I would conclude that this is therefore the centre of mass for a rod of infinitesimal thickness.
However, now consider a right-angled triangular body with a base of $B$ and a height of $H$. The horizontal distance from the to the point-end of the body to its centre of mass is denoted $\overline{x}_{triangle}$.
It is known that: $$\overline{x}_{triangle} = \frac{2}{3}B$$
Note how this distance does not depend on $H$. Hence, even as $H \to 0$, $\overline{x} = \frac{2}{3}B$.
This is where my confusion comes in. A triangle with an infinitely small $H$ is essentially a rod of infinitely small $T$ – is it not? Which is then the correct distance to the centre of mass of an infinitely thin rod?
My one thought is that regardless of how infinitely small $H$ is, it is still infinitely larger than the height on the other side of the triangle, which is $0$. Hence, the two objects, the rod and the triangle, are not the same.

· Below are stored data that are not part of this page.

(** ** Vocabulary for the statements *)

(** The nested induction principle of [node]. *)
Fixpoint node_induction (P : node -> Prop)
    (HText : forall data, P (Text data))
    (HComment : forall data, P (Comment data))
    (HElement : forall name attribs children,
        Forall P children -> P (Element name attribs children))
    (n : node) : P n :=
  match n with
  | Text data => HText data
  | Comment data => HComment data
  | Element name attribs children =>
      HElement name attribs children
        ((fix all (l : list node) : Forall P l :=
            match l with
            | [] => Forall_nil P
            | m :: l' =>
                Forall_cons m
                  (node_induction HText HComment HElement m) (all l')
            end) children)
  end.

(** Keep the incumbent unless the newcomer is strictly larger. *)
Definition keep_larger {A} (size : A -> nat) (best c : A) : A :=
  if size best <? size c then c else best.

(** The first largest element of [init :: l]. *)
Definition first_largest {A} (size : A -> nat) (init : A) (l : list A) : A :=
  fold_left (keep_larger size) l init.

(** Every cleaned text the selector loop looks at, in the order it does. *)
Definition candidates (selectors : list selector) (doc : document)
    : list jsstring :=
  flat_map
    (fun selector =>
       map (fun element => cleanText (text [element])) (select selector doc))
    selectors.

(** The paragraph texts that the paragraph loop keeps. *)
Definition substantial_paragraphs (doc : document) : list jsstring :=
  filter (fun t => 20 <? length t)
    (map (fun p => trim (text [p])) (select [Tag "p"] doc)).

Section Attempts.

Variable w : world.
Variable url : jsstring.
Variable finalOptions : ScrapingOptions.

(** What attempt [j] gets hold of: the error of its request, or the
    content and metadata extracted from the response. *)
Definition attempt_extract (j : Z) : JsError + (jsstring * Metadata.t) :=
  match axios_get w url finalOptions j with
  | inl e => inl e
  | inr html =>
      let doc := cheerio_load w html in
      inr (snd (extractMainContent doc), extractMetadata doc url)
  end.

(** Attempt [j] does not reach the 100-character threshold. *)
Definition falls_short (j : Z) : bool :=
  match attempt_extract j with
  | inl _ => true
  | inr (c, _) => length c <? 100
  end.

(** The error attempt [j] ends with when it falls short. *)
Definition attempt_error (j : Z) : JsError :=
  match attempt_extract j with
  | inl e => e
  | inr (c, _) => insufficient c
  end.

(** The size by which attempts are compared. *)
Definition content_length (cm : jsstring * Metadata.t) : nat :=
  length (fst cm).

(** What a turn of the loop that goes through its [catch] clause leaves in
    the loop variables. *)
Definition track (st : loop_state) (j : Z) : loop_state :=
  match attempt_extract j with
  | inl e =>
      {| lastError := Some e;
         bestContent := bestContent st;
         bestMetadata := bestMetadata st |}
  | inr cm =>
      let best :=
        keep_larger content_length (bestContent st, bestMetadata st) cm in
      {| lastError := Some (insufficient (fst cm));
         bestContent := fst best;
         bestMetadata := snd best |}
  end.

Or perhaps because it is nonsensical to calculate the centre of mass of an object with infinitesimal mass?
However, there still seems to be a sudden jump between $\overline{x} = \frac{2}{3}B$ and $\overline{x} = \frac{L}{2}$.
How is this possible? What am I missing?
The mistake is in the line ``A triangle with an infinitely small $H$ is essentially a rod of infinitely small $T$''. They might appear to be the same, and in some aspects they are, but in others they are quite different. In fact, you already know a difference, as you pointed out the different locations of the centers of mass. The correct conclusion to draw from this observation is therefore that the limiting rod for a rectangle and that of a triangle are different objects, and hence there is no jump in the location of the center of mass.

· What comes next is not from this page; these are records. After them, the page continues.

(** * frcmap.frcgeocoder.geocoder: a shallow embedding and its properties

    The development follows [src/frcmap/frcgeocoder/geocoder.py].

    Modelling conventions.
    - A Python [dict] is an association list in insertion order: assigning
      to a bound key replaces the value where it stands, assigning to a new
      key appends the binding.  Iteration order is list order.
    - Python values are the JSON-like values the geocoder handles
      ([None], booleans, numbers, strings, dicts).  Numbers are exact
      rationals: a Python [int] or a finite [float] is the rational it
      denotes, so that [10 == 10.0] holds as in Python.  NaN and the
      infinities are outside the model.
    - Characters are code points below 256.
    - Each identifier of a batch owns its record: no two entries of a batch
      share one record object, so a record is a value stored in its slot.
      The one object that the source mutates while it is also being
      iterated, the batch of [populate_event_locations], is modelled as
      such (see [event_loop]).
    - A raised exception is a value; in-place mutation is explicit state
      passing, and every pass returns the state it reached together with
      its status, because the caller still sees the mutated records after
      an exception.
    - The geocoding provider, the enrichment collaborator, [random.gauss]
      and the formatting of non-string values are taken as parameters
      ([collaborators]); each is a function of the calls made before it, so
      that no determinism is assumed of the outside world. *)

From Stdlib Require Import String Ascii List Bool Arith ZArith QArith Lia.
From Stdlib Require Import DecimalString.
Import ListNotations.
Local Close Scope Q_scope.
Local Open Scope string_scope.
Local Open Scope nat_scope.
Local Open Scope list_scope.

Set Implicit Arguments.
Local Set Warnings "-register-all".

(* ===================================================================== *)
(** ** Strings: the fragments of [str] the source uses *)
(* ===================================================================== *)

Module PyStr.

(** [str.isspace] on one character (code points below 256). *)
Definition isspace (c : ascii) : bool :=
  let n := nat_of_ascii c in
  ((9 <=? n) && (n <=? 13)) || ((28 <=? n) && (n <=? 32))
  || (n =? 133) || (n =? 160).

Definition is_empty (s : string) : bool :=
  match s with EmptyString => true | String _ _ => false end.

Fixpoint lstrip (s : string) : string :=
  match s with
  | EmptyString => EmptyString
  | String c s' => if isspace c then lstrip s' else s
  end.

Fixpoint rstrip (s : string) : string :=
  match s with
  | EmptyString => EmptyString
  | String c s' =>
      let r := rstrip s' in
      if isspace c && is_empty r then EmptyString else String c r
  end.

(** [s.strip()] *)
Definition strip (s : string) : string := rstrip (lstrip s).

(** [s.split()]: the maximal runs of non-space characters.  [w] is the
    word read so far. *)
Fixpoint split_from (w : string) (s : string) : list string :=
  match s with
  | EmptyString => if is_empty w then [] else [w]
  | String c s' =>
      if isspace c
      then (if is_empty w then split_from EmptyString s'
            else w :: split_from EmptyString s')
      else split_from (w ++ String c EmptyString)%string s'
  end.

Definition split (s : string) : list string := split_from EmptyString s.

(** [sep.join(l)] *)
Definition join (sep : string) (l : list string) : string :=
  String.concat sep l.

(** [s.startswith(p)], returning the rest. *)
Fixpoint strip_prefix (p s : string) : option string :=
  match p, s with
  | EmptyString, _ => Some s
  | String a p', String b s' =>
      if Ascii.eqb a b then strip_prefix p' s' else None
  | String _ _, EmptyString => None
  end.

(** Does [s] contain two adjacent spaces? *)
Fixpoint has_double_space (s : string) : bool :=
  match s with
  | String a ((String b _) as s') =>
      (Ascii.eqb a " " && Ascii.eqb b " ") || has_double_space s'
  | _ => false
  end.

End PyStr.

(* ===================================================================== *)
(** ** Dicts as insertion-ordered association lists *)
(* ===================================================================== *)

Section Assoc.
Variables K V : Type.
Variable eqb : K -> K -> bool.

(** [d.get(k)] / [d[k]] *)
Fixpoint assoc_get (k : K) (d : list (K * V)) : option V :=
  match d with
  | [] => None
  | (k', v) :: d' => if eqb k k' then Some v else assoc_get k d'
  end.

(** [k in d] *)
Definition assoc_mem (k : K) (d : list (K * V)) : bool :=
  match assoc_get k d with Some _ => true | None => false end.

(** [d[k] = v] *)
Fixpoint assoc_set (k : K) (v : V) (d : list (K * V)) : list (K * V) :=
  match d with
  | [] => [(k, v)]
  | (k', v') :: d' =>
      if eqb k k' then (k', v) :: d' else (k', v') :: assoc_set k v d'
  end.

(** [d.update(src)] for a dict [src] *)
Definition assoc_update (d src : list (K * V)) : list (K * V) :=
  fold_left (fun acc kv => assoc_set (fst kv) (snd kv) acc) src d.
End Assoc.

(* ===================================================================== *)
(** ** Values, exceptions *)
(* ===================================================================== *)

Inductive pyval : Type :=
| VNone
| VBool (b : bool)
| VNum (q : Q)
| VStr (s : string)
| VDict (d : list (string * pyval)).

(** A record, an override entry, a location: [Dict[str, ...]]. *)
Definition dict : Type := list (string * pyval).

(** [InfoDict]: identifier -> record, in iteration order. *)
Definition batch : Type := list (string * pyval).

Definition dict_get : string -> dict -> option pyval := assoc_get String.eqb.
Definition dict_mem : string -> dict -> bool := assoc_mem String.eqb.
Definition dict_set : string -> pyval -> dict -> dict := assoc_set String.eqb.
Definition dict_update : dict -> dict -> dict := assoc_update String.eqb.

Inductive exn : Type :=
| KeyError (k : string)
| TypeError
| ValueError
| AttributeError
| RuntimeError          (* dictionary changed size during iteration *)
| JSONDecodeError
| OSError.

Inductive result (A : Type) : Type :=
| Ok (a : A)
| Raise (e : exn).
Arguments Ok {A} a.
Arguments Raise {A} e.

Definition bind {A B} (r : result A) (f : A -> result B) : result B :=
  match r with Ok a => f a | Raise e => Raise e end.

Declare Scope py_scope.
Delimit Scope py_scope with py.
Notation "x <- c ;; k" := (bind c (fun x => k))
  (at level 61, c at next level, right associativity) : py_scope.
Local Open Scope py_scope.

(** How a pass over mutable records ended. *)
Inductive status : Type :=
| Done
| Failed (e : exn).

(** [v == None] *)
Definition is_none (v : pyval) : bool :=
  match v with VNone => true | _ => false end.

(** [bool(v)] *)
Definition truthy (v : pyval) : bool :=
  match v with
  | VNone => false
  | VBool b => b
  | VNum q => negb (Qeq_bool q 0)
  | VStr s => negb (PyStr.is_empty s)
  | VDict d => match d with [] => false | _ => true end
  end.

(** [hash(v)] succeeds *)
Definition hashable (v : pyval) : bool :=
  match v with VDict _ => false | _ => true end.

Definition Q_of_bool (b : bool) : Q := if b then 1%Q else 0%Q.

(** [a == b] on hashable values ([True == 1], [10 == 10.0]). *)
Definition py_eqb (a b : pyval) : bool :=
  match a, b with
  | VNone, VNone => true
  | VBool x, VBool y => Bool.eqb x y
  | VBool x, VNum q => Qeq_bool (Q_of_bool x) q
  | VNum q, VBool x => Qeq_bool q (Q_of_bool x)
  | VNum p, VNum q => Qeq_bool p q
  | VStr s, VStr t => String.eqb s t
  | _, _ => false
  end.

(** [item[k]] *)
Definition getitem (item : pyval) (k : string) : result pyval :=
  match item with
  | VDict d =>
      match dict_get k d with
      | Some v => Ok v
      | None => Raise (KeyError k)
      end
  | _ => Raise TypeError
  end.

(** [obj.update(src)] *)
Definition py_update (obj src : pyval) : result pyval :=
  match obj with
  | VDict d =>
      match src with
      | VDict s => Ok (VDict (dict_update d s))
      | VStr EmptyString => Ok obj
      | VStr _ => Raise ValueError
      | _ => Raise TypeError
      end
  | _ => Raise AttributeError
  end.

(* ===================================================================== *)
(** ** Address synthesis (module-level functions) *)
(* ===================================================================== *)

(** [notNone] *)
Definition notNone (value : pyval) : pyval :=
  if is_none value then VStr "" else value.

(** [read] *)
Definition read (obj : dict) (key : string) : pyval :=
  match dict_get key obj with
  | Some v => notNone v
  | None => VStr ""
  end.

(** What an f-string makes of a value: a [str] is itself, anything else
    goes through the formatting parameter. *)
Definition fstr (format_value : pyval -> string) (v : pyval) : string :=
  match v with VStr s => s | _ => format_value v end.

(** [make_team_address] *)
Definition make_team_address (format_value : pyval -> string) (data : dict)
  : option string :=
  let f k := fstr format_value (read data k) in
  let addr :=
    PyStr.join " "
      (PyStr.split
         (f "school_name" ++ " " ++ f "city" ++ " " ++ f "state_prov"
          ++ " " ++ f "postal_code" ++ " " ++ f "country")%string) in
  if PyStr.is_empty addr then None else Some addr.

(** [str.join] accepts [str] items only. *)
Fixpoint as_strs (l : list pyval) : result (list string) :=
  match l with
  | [] => Ok []
  | VStr s :: l' => r <- as_strs l' ;; Ok (s :: r)
  | _ :: _ => Raise TypeError
  end.

(** [make_event_address] *)
Definition make_event_address (data : dict) : result (option string) :=
  items <- as_strs [ read data "venue"; read data "address";
                     read data "city"; read data "state_prov";
                     read data "postal_code"; read data "country" ] ;;
  let addr := PyStr.strip (PyStr.join " " items) in
  Ok (if PyStr.is_empty addr then None else Some addr).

Considering the triangle (in the 2D plane) with vertices $(0,0)$, $(B,0)$, and $(0,H)$, the location of its center of mass is at $(\frac{B}{3},\frac{H}{3})$.
Likewise for the triangle with vertices $(B,H)$, $(0,H)$, and $(B,0)$, the location of its center of mass is at $(\frac{2 B}{3},\frac{2 H}{3})$.
Whereas for the rectangle with vertices $(0,0)$, $(B,0)$, $(B,H)$, $(0,H)$, the centre of mass is located at $(\frac{B}{2},\frac{H}{2})$.
This is true regardless of the values of $B$ and $H$. Note that the centers of mass of either triangle are never coinciding with that of the rectangle. In fact the $x$-coordinate does not depend on the value of $H$. The center of mass of the combined triangles, however, which is the average of their two centers of mass locations, does correspond to that of the rectangle.